## INFORMATION SUPPLIED

(** * AIPostcard front end: the search page, its form, its filters and its
      result list, embedded from the TypeScript sources.

    Source files embedded here:
    - [SearchResults.tsx]  (standardizeTextDisplay, renderExtractedText,
      the extraction timer, fetchResults, the banner and the pagination);
    - [SearchForm.tsx]     (fetchSuggestions and its debounce timer,
      generateMockSuggestions, handleSubmit, handleSuggestionClick, the
      input handlers, the click outside, the dropdown);
    - [FilterPanel.tsx]    (initial state, applyFilters, resetFilters,
      handleSortChange, the active-filter chips);
    - [app/search/page.tsx] (SearchPage).

    Conventions.
    - A JavaScript string is a sequence of UTF-16 code units; the
      development works with the code units U+0000..U+00FF, one [ascii]
      per unit, so [String.length] is [.length].  The built-ins
      [toLowerCase], [trim], [includes], [encodeURIComponent],
      [decodeURIComponent] and the serializer of [URLSearchParams] are
      written out for that range.
    - A JavaScript number is [NaN] or an integer: what [parseInt] returns,
      and a price written without a fraction.  The integers meant are the
      safe ones ([isSafeInteger], absolute value below 2^53), which
      JavaScript adds and subtracts exactly and writes in digits; a
      statement that depends on it says so.  [parseInt] and [parseFloat]
      themselves are parameters of the page.
    - A value read from a response body is a [JsValue]; the body is what
      [JSON.parse] made of it.
    - A component is its state record; a handler is a function on the
      state, the log of requests and the log of navigations, and may
      throw.  An async handler gives the control back at each [await]:
      [fetchResults] is given whole and cut at its awaits, and the life of
      the result list has the calls that are in flight.  Calls to
      [console] are left out. *)

From Stdlib Require Import ZArith Ascii String List Bool Lia.
From Stdlib Require Import DecimalString DecimalPos DecimalZ.
From stdpp Require Import base option list strings gmap.

Local Open Scope Z_scope.
#[local] Arguments String.append _ _ : simpl nomatch.

(** ** Strings *)

Module JsString.
(** ** C1 *)

(** In exact arithmetic: the cumulative value annotated on the item at
    sorted position [i] is the sum of the effective-metric values of the
    sorted items 0..i divided by the grand total of the effective metric,
    and for every non-empty list whose grand total is not zero the last
    cumulative value is 1 and the differences of consecutive cumulative
    values (the marginal contributions the rows compute) sum to 1.  The
    doubles of the engine round: see [cumulative_shares] and
    [cumulative_last_not_one] below. *)
Theorem cumulative_shares_exact key items :
  (forall i, (i < List.length items)%nat ->
     exists it c,
       nth_error (sortedItems StringToNumber key items) i = Some it
       /\ nth_error (cumulativeItems StringToNumber key items) i
          = Some {| item := it; cumulative := c |}
       /\ num_eq c
            (div (sumOf (map (numField (effectiveKey key))
                             (firstn (S i) (sortedItems StringToNumber key items))))
                 (sumOf (map (numField (effectiveKey key)) items))))
  /\ (items <> [] ->
      ~ sumOf (map (numField (effectiveKey key)) items) == 0 ->
      let cs := map cumulative (cumulativeItems StringToNumber key items) in
      num_eq (last cs NaN) (Fin 1)
      /\ num_eq (sumNumbers (deltas (Fin 0) cs)) (Fin 1)
      /\ Forall2 (fun rc d => exists x, rc = Some x /\ num_eq x d)
                 (rowContributions StringToNumber key items)
                 (deltas (Fin 0) cs)).
Proof.
  split.
  - intros i Hi.
    destruct (nth_error (sortedItems StringToNumber key items) i)
      as [it |] eqn:Hs.
    2:{ apply nth_error_None in Hs. rewrite sortedItems_length in Hs. lia. }
    destruct (cumulativeItems_nth key items i it Hs) as (c & Hc & _ & Hd).
    now exists it, c.
  - intros Hne HT cs.
    assert (HT' : ~ totalsAt (totals items) (effectiveKey key) == 0)
      by now rewrite totals_sum.
    pose proof (cumulativeItems_last key items Hne HT) as HL. fold cs in HL.
    assert (HF : Forall (fun c => exists q, c = Fin q) cs).
    { subst cs. apply Forall_forall. intros c Hin. apply in_map_iff in Hin.
      destruct Hin as (x & <- & Hx).
      now apply (cumulativeItems_finite key items x HT'). }
    destruct (all_finite cs HF) as [qs Hqs].
    split; [exact HL | split].
    + destruct (deltas_sum qs 0) as (s & Hs & Es).
      rewrite Hqs, Hs. cbn. rewrite Es.
      rewrite Hqs in HL.
      destruct qs as [| q0 qs']; [subst cs; now cbn in HL |].
      rewrite last_map_Fin in HL. cbn [num_eq] in HL. rewrite HL. ring.
    + apply Forall2_by_nth.
      * unfold rowContributions. rewrite mapi_length, deltas_length.
        subst cs. now rewrite length_map.
      * intros i a b Ha Hb.
        unfold rowContributions in Ha. rewrite mapi_nth in Ha.
        destruct (nth_error (cumulativeItems StringToNumber key items) i)
          as [ci |] eqn:Hci; [| discriminate].
        cbn [option_map] in Ha. inversion Ha; subst a; clear Ha.
        assert (Hcs : nth_error cs i = Some (cumulative ci))
          by (subst cs; now rewrite nth_error_map, Hci).
        rewrite (deltas_nth _ _ _ _ Hcs) in Hb. inversion Hb; subst b; clear Hb.
        destruct (cumulativeItems_finite key items ci HT'
                    (nth_error_In _ _ Hci)) as [qa Ea].
        rewrite Ea. unfold previousCumulative.
        destruct i as [| j].
        -- cbn [Nat.ltb Nat.leb option_map].
           eexists. split; [reflexivity |]. apply contribution_finite.
        -- cbn [Nat.ltb Nat.leb]. rewrite Nat.sub_succ, Nat.sub_0_r.
           assert (Hj : (j < List.length (cumulativeItems StringToNumber key items))%nat).
           { apply Nat.lt_trans with (S j); [lia |].
             apply nth_error_Some. congruence. }
           destruct (nth_error (cumulativeItems StringToNumber key items) j)
             as [cj |] eqn:Hcj; [| apply nth_error_None in Hcj; lia].
           destruct (cumulativeItems_finite key items cj HT'
                       (nth_error_In _ _ Hcj)) as [qb Eb].
           assert (Hnth : nth j cs NaN = Fin qb).
           { subst cs. rewrite <- Eb.
             apply nth_error_nth. now rewrite nth_error_map, Hcj. }
           rewrite Hnth. cbn [option_map]. rewrite Eb.
           eexists. split; [reflexivity |]. apply contribution_finite.
Qed.

(** ** C8 *)

Lemma previousCumulative_defined key items index c :
  nth_error (cumulativeItems StringToNumber key items) index = Some c ->
  previousCumulative StringToNumber key items index
  = Some (match index with
          | O => Fin 0
          | S j => nth j (map cumulative
                            (cumulativeItems StringToNumber key items)) NaN
          end).
Proof.
  intros Hc. unfold previousCumulative. destruct index as [| j]; trivial.
  cbn [Nat.ltb Nat.leb]. rewrite Nat.sub_succ, Nat.sub_0_r.
  assert (Hj : (j < List.length (cumulativeItems StringToNumber key items))%nat).
  { apply Nat.lt_trans with (S j); [lia |]. apply nth_error_Some. congruence. }
  destruct (nth_error (cumulativeItems StringToNumber key items) j)
    as [cj |] eqn:Hcj; [| apply nth_error_None in Hcj; lia].
  cbn [option_map]. f_equal. symmetry.
  apply nth_error_nth. now rewrite nth_error_map, Hcj.
Qed.
(** C10 (as amended). When a model of [params.Models] has a sign key ID
    that is not valid base64 raw-URL text, then for every index and every
    list around it:
    - a call that returns, returns a non-nil error, and all it has done is
      to build the sub-profiles of accepted entries that come before the
      model: no [AddProfileOR] call is made, so no sub-profile is added to
      the profile, none is built for the model or a later entry, and no
      profile of the store has changed;
    - the call does return when the model is the first entry or
      [params.PCRAlgorithm] has a hash function;
    - when moreover [params.PCRIndex] is not negative and the entries before
      the model are all accepted, the error is the one that wraps the
      decoding error with the text "cannot decode signing key ID", and the
      sub-profiles of all these entries have been built. *)
Theorem undecodable_sign_key_error profile params s pre model post partial cause :
  Models params = pre ++ Some model :: post ->
  base64.DecodeString (asserts.SignKeyID model) = (partial, Some cause) ->
  (forall r s',
      AddSnapModelProfile profile params s = Returns r s' ->
      exists err digests,
        r = Some err /\
        s' = built params digests s /\
        length digests <= length pre /\
        Forall2 (accepted (PCRAlgorithm params)) (take (length digests) pre) digests /\
        List.filter isAddProfileOR (drop (length (calls s)) (calls s')) = [] /\
        extendedDigests (drop (length (calls s)) (calls s')) = digests /\
        (forall q t, store s !! q = Some t -> store s' !! q = Some t)) /\
  (pre = [] \/ tpm2.Supported (PCRAlgorithm params) = true ->
   exists err s', AddSnapModelProfile profile params s = Returns (Some err) s') /\
  (forall digests,
      (0 <= PCRIndex params)%Z ->
      Forall2 (accepted (PCRAlgorithm params)) pre digests ->
      pre = [] \/ tpm2.Supported (PCRAlgorithm params) = true ->
      AddSnapModelProfile profile params s
      = Returns (Some (xerrors.Errorf "cannot decode signing key ID: " cause))
                (built params digests s) /\
      xerrors.Unwrap (xerrors.Errorf "cannot decode signing key ID: " cause) = Some cause /\
      List.filter isAddProfileOR (drop (length (calls s)) (calls (built params digests s)))
      = [] /\
      extendedDigests (drop (length (calls s)) (calls (built params digests s))) = digests /\
      length digests = length pre /\
      (forall q t, store s !! q = Some t -> store (built params digests s) !! q = Some t)).
Proof.
  intros Hmodels Hdec.
  assert (forall digests, ~ Forall2 (accepted (PCRAlgorithm params)) (Models params) digests)
    as Hsome.
  { intros digests Hall.
    destruct (accepted_before_undecodable (PCRAlgorithm params) (Models params) [] pre post
                model partial cause digests Hdec) as [Hle _];
      [now rewrite app_nil_r|assumption|].
    rewrite Hmodels, length_app in Hle. simpl in Hle. lia. }
  assert (forall digests s',
             s' = built params digests s ->
             List.filter isAddProfileOR (drop (length (calls s)) (calls s')) = [] /\
             extendedDigests (drop (length (calls s)) (calls s')) = digests /\
             (forall q t, store s !! q = Some t -> store s' !! q = Some t)) as Hbuilt.
  { intros digests s' ->. unfold built at 1 2. simpl.
    rewrite drop_app_length, filter_isAddProfileOR_buildCalls, extendedDigests_buildCalls.
    repeat split. intros q t. apply built_lookup_old. }
  split; [|split].
  - intros r s' Hrun. destruct r as [err|].
    + exists err.
      apply AddSnapModelProfile_error_inv in Hrun
        as [(_ & _ & ->)|[(_ & Hnil & _)
                         |(_ & pre' & bad & post' & ds & Heq & Hall & _ & ->)]].
      * exists []. rewrite built_nil. split; [reflexivity|]. split; [reflexivity|].
        split; [simpl; lia|]. split; [constructor|].
        apply Hbuilt. now rewrite built_nil.
      * rewrite Hmodels in Hnil. now destruct pre.
      * exists ds. split; [reflexivity|]. split; [reflexivity|].
        rewrite Hmodels in Heq.
        destruct (accepted_before_undecodable (PCRAlgorithm params) pre' (bad :: post')
                    pre post model partial cause ds Hdec (eq_sym Heq) Hall) as [Hle Htake].
        rewrite <- (Forall2_length _ _ _ Hall).
        split; [assumption|]. split; [now rewrite <- Htake|].
        now apply Hbuilt.
    + exfalso.
      destruct (AddSnapModelProfile_calls _ _ _ _ _ Hrun) as (ds & Hall & Hlen & _).
      rewrite (Hlen eq_refl), firstn_all in Hall. now apply (Hsome ds).
  - intros Hhash. rewrite AddSnapModelProfile_run.
    destruct (PCRIndex params <? 0)%Z; [eauto|].
    destruct (Models params) as [|model' rest] eqn:Hm; [now destruct pre|].
    destruct (scanModels (PCRAlgorithm params) (model' :: rest)) as [ds r] eqn:Hscan.
    assert (hashReady (PCRAlgorithm params) ds = true) as ->.
    { destruct Hhash as [->|Hsup]; [|now apply hashReady_supported].
      simpl in Hmodels. injection Hmodels as -> ->. simpl in Hscan.
      rewrite Hdec in Hscan. now injection Hscan as <- _. }
    destruct r as [err|]; [eauto|].
    apply scanModels_all_accepted in Hscan. now apply Hsome in Hscan.
  - intros digests Hpos Hall Hhash.
    destruct (Hbuilt digests _ eq_refl) as (Hnone & Hdigests & Hkeep).
    repeat split; try assumption.
    + eapply AddSnapModelProfile_error_intro; eauto.
      unfold checkModel. now rewrite Hdec.
    + symmetry. eapply Forall2_length. eassumption.
Qed.

(** ** The sub-profiles *)

(** C6. After a call on a profile of the store that returns nil, every
    sub-profile passed to [AddProfileOR] is an object that did not exist
    before the call, on which exactly two calls were made: its creation and
    one [ExtendPCR] for the pair [(params.PCRAlgorithm, params.PCRIndex)]
    with the measurement of the model at the same position; its tree is that
    one [Extend] step followed by [End]. *)
Theorem subprofile_is_new_profile_extended_once profile params s s' :
  profile < length (store s) ->
  AddSnapModelProfile profile params s = Returns None s' ->
  exists subProfiles,
    last (calls s') = Some (CallAddProfileOR profile subProfiles) /\
    length subProfiles = length (Models params) /\
    forall i p,
      subProfiles !! i = Some p ->
      store s !! p = None /\
      exists model signKeyId,
        Models params !! i = Some (Some model) /\
        base64.DecodeString (asserts.SignKeyID model) = (signKeyId, None) /\
        callsOn p (drop (length (calls s)) (calls s'))
        = [CallNew p;
           CallExtendPCR p (PCRAlgorithm params) (PCRIndex params)
                         (measurement (PCRAlgorithm params) signKeyId model)] /\
        store s' !! p
        = Some (Extend (PCRAlgorithm params) (PCRIndex params)
                       (measurement (PCRAlgorithm params) signKeyId model) End_).
Proof.
  intros Hlive Hrun.
  apply AddSnapModelProfile_nil_inv in Hrun as (digests & t & _ & _ & Hall & Ht & ->);
    [|assumption].
  pose proof (Forall2_length _ _ _ Hall) as Hlen.
  exists (seq (length (store s)) (length digests)). split; [|split].
  - unfold branched. simpl. now rewrite !app_assoc, last_snoc.
  - now rewrite length_seq.
  - intros i p Hp. apply lookup_seq in Hp as [-> Hi].
    split; [apply lookup_ge_None; lia|].
    destruct (lookup_lt_is_Some_2 digests i Hi) as [digest Hd].
    destruct (Forall2_lookup_r _ _ _ _ _ Hall Hd) as (entry & Hentry & Hacc).
    destruct Hacc as (model & signKeyId & -> & Hdec & ->).
    exists model, signKeyId. split; [assumption|]. split; [assumption|]. split.
    + unfold branched. simpl. rewrite drop_app_length, callsOn_app.
      rewrite (callsOn_buildCalls _ _ _ _ _ _ Hd).
      unfold callsOn. simpl.
      destruct (Nat.eqb_spec profile (length (store s) + i)) as [Heq|_]; [lia|].
      reflexivity.
    + now apply branched_lookup_subProfile.
Qed.

(** C7. The digest computed for a model is a function of
    [params.PCRAlgorithm] and of the four fields of the model: in two runs,
    whatever their profiles, states, indices and other models, two models
    with equal fields are extended with equal digests. *)
Theorem measurement_deterministic
    profile1 params1 s1 r1 s1' profile2 params2 s2 r2 s2'
    i1 i2 (model1 model2 : asserts.Model) digest1 digest2 :
  AddSnapModelProfile profile1 params1 s1 = Returns r1 s1' ->
  AddSnapModelProfile profile2 params2 s2 = Returns r2 s2' ->
  PCRAlgorithm params1 = PCRAlgorithm params2 ->
  Models params1 !! i1 = Some (Some model1) ->
  Models params2 !! i2 = Some (Some model2) ->
  asserts.SignKeyID model1 = asserts.SignKeyID model2 ->
  asserts.BrandID model1 = asserts.BrandID model2 ->
  asserts.Model_ model1 = asserts.Model_ model2 ->
  asserts.Series model1 = asserts.Series model2 ->
  extendedDigests (drop (length (calls s1)) (calls s1')) !! i1 = Some digest1 ->
  extendedDigests (drop (length (calls s2)) (calls s2')) !! i2 = Some digest2 ->
  digest1 = digest2.
Proof.
  intros Hrun1 Hrun2 Halg Hm1 Hm2 Hkey Hbrand Hmodel Hseries Hd1 Hd2.
  destruct (extended_digest_accepted _ _ _ _ _ _ _ Hrun1 Hd1) as (entry1 & He1 & Hacc1).
  destruct (extended_digest_accepted _ _ _ _ _ _ _ Hrun2 Hd2) as (entry2 & He2 & Hacc2).
  assert (model1 = model2) as Heq.
  { destruct model1, model2. simpl in *. congruence. }
  rewrite Hm1 in He1. rewrite Hm2 in He2.
  injection He1 as <-. injection He2 as <-.
  rewrite Halg, Heq in Hacc1.
  eapply accepted_functional; eassumption.
Qed.

(** C8. The [i]-th sub-profile depends on [params.PCRAlgorithm],
    [params.PCRIndex] and the [i]-th model only: two calls that return nil
    and agree on these, whatever their other models, profiles and states,
    give their [i]-th sub-profiles the same tree, hence the same digest.  The
    sub-profiles of a call are pairwise distinct objects that did not exist
    before the call, and none of them is the profile argument. *)
Theorem subprofile_depends_on_its_model_only
    profile1 params1 s1 s1' profile2 params2 s2 s2' i (model : option asserts.Model) :
  profile1 < length (store s1) ->
  profile2 < length (store s2) ->
  AddSnapModelProfile profile1 params1 s1 = Returns None s1' ->
  AddSnapModelProfile profile2 params2 s2 = Returns None s2' ->
  PCRAlgorithm params1 = PCRAlgorithm params2 ->
  PCRIndex params1 = PCRIndex params2 ->
  Models params1 !! i = Some model ->
  Models params2 !! i = Some model ->
  exists subProfiles1 subProfiles2 p1 p2 digest,
    last (calls s1') = Some (CallAddProfileOR profile1 subProfiles1) /\
    last (calls s2') = Some (CallAddProfileOR profile2 subProfiles2) /\
    subProfiles1 !! i = Some p1 /\
    subProfiles2 !! i = Some p2 /\
    store s1' !! p1 = Some (Extend (PCRAlgorithm params1) (PCRIndex params1) digest End_) /\
    store s2' !! p2 = Some (Extend (PCRAlgorithm params1) (PCRIndex params1) digest End_) /\
    NoDup subProfiles1 /\
    NoDup subProfiles2 /\
    Forall (fun p => store s1 !! p = None /\ p <> profile1) subProfiles1 /\
    Forall (fun p => store s2 !! p = None /\ p <> profile2) subProfiles2.
Proof.
  intros Hlive1 Hlive2 Hrun1 Hrun2 Halg Hpcr Hm1 Hm2.
  apply AddSnapModelProfile_nil_inv in Hrun1 as (digests1 & t1 & _ & _ & Hall1 & Ht1 & ->);
    [|assumption].
  apply AddSnapModelProfile_nil_inv in Hrun2 as (digests2 & t2 & _ & _ & Hall2 & Ht2 & ->);
    [|assumption].
  destruct (Forall2_lookup_l _ _ _ _ _ Hall1 Hm1) as (digest & Hd1 & Hacc1).
  destruct (Forall2_lookup_l _ _ _ _ _ Hall2 Hm2) as (digest' & Hd2 & Hacc2).
  rewrite <- Halg in Hacc2.
  assert (digest' = digest) as -> by (eapply accepted_functional; eassumption).
  exists (seq (length (store s1)) (length digests1)),
         (seq (length (store s2)) (length digests2)),
         (length (store s1) + i), (length (store s2) + i), digest.
  assert (forall (st : list ProfileNode) q n,
             q < length st ->
             Forall (fun p => st !! p = None /\ p <> q) (seq (length st) n)) as Hfresh.
  { intros st q n Hq. apply Forall_forall. intros p Hp.
    apply elem_of_seq in Hp. split; [apply lookup_ge_None|]; lia. }
  repeat split.
  - unfold branched. simpl. now rewrite !app_assoc, last_snoc.
  - unfold branched. simpl. now rewrite !app_assoc, last_snoc.
  - apply lookup_seq. split; [reflexivity|]. eapply lookup_lt_Some; eassumption.
  - apply lookup_seq. split; [reflexivity|]. eapply lookup_lt_Some; eassumption.
  - now apply branched_lookup_subProfile.
  - rewrite Halg, Hpcr. now apply (branched_lookup_subProfile profile2 params2).
  - apply NoDup_seq.
  - apply NoDup_seq.
  - now apply Hfresh.
  - now apply Hfresh.
Qed.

## DIRECTIONS FOR THIS TASK
Proceeding from the line containing "(deltas (Fin 0) cs))." through the line containing "rewrite Hqs, Hs. cbn. rewrite Es.", transcribe the lines above exactly, both end lines included.

## OUTPUT BELOW
                 (deltas (Fin 0) cs)).
Proof.
  split.
  - intros i Hi.
    destruct (nth_error (sortedItems StringToNumber key items) i)
      as [it |] eqn:Hs.
    2:{ apply nth_error_None in Hs. rewrite sortedItems_length in Hs. lia. }
    destruct (cumulativeItems_nth key items i it Hs) as (c & Hc & _ & Hd).
    now exists it, c.
  - intros Hne HT cs.
    assert (HT' : ~ totalsAt (totals items) (effectiveKey key) == 0)
      by now rewrite totals_sum.
    pose proof (cumulativeItems_last key items Hne HT) as HL. fold cs in HL.
    assert (HF : Forall (fun c => exists q, c = Fin q) cs).
    { subst cs. apply Forall_forall. intros c Hin. apply in_map_iff in Hin.
      destruct Hin as (x & <- & Hx).
      now apply (cumulativeItems_finite key items x HT'). }
    destruct (all_finite cs HF) as [qs Hqs].
    split; [exact HL | split].
    + destruct (deltas_sum qs 0) as (s & Hs & Es).
      rewrite Hqs, Hs. cbn. rewrite Es.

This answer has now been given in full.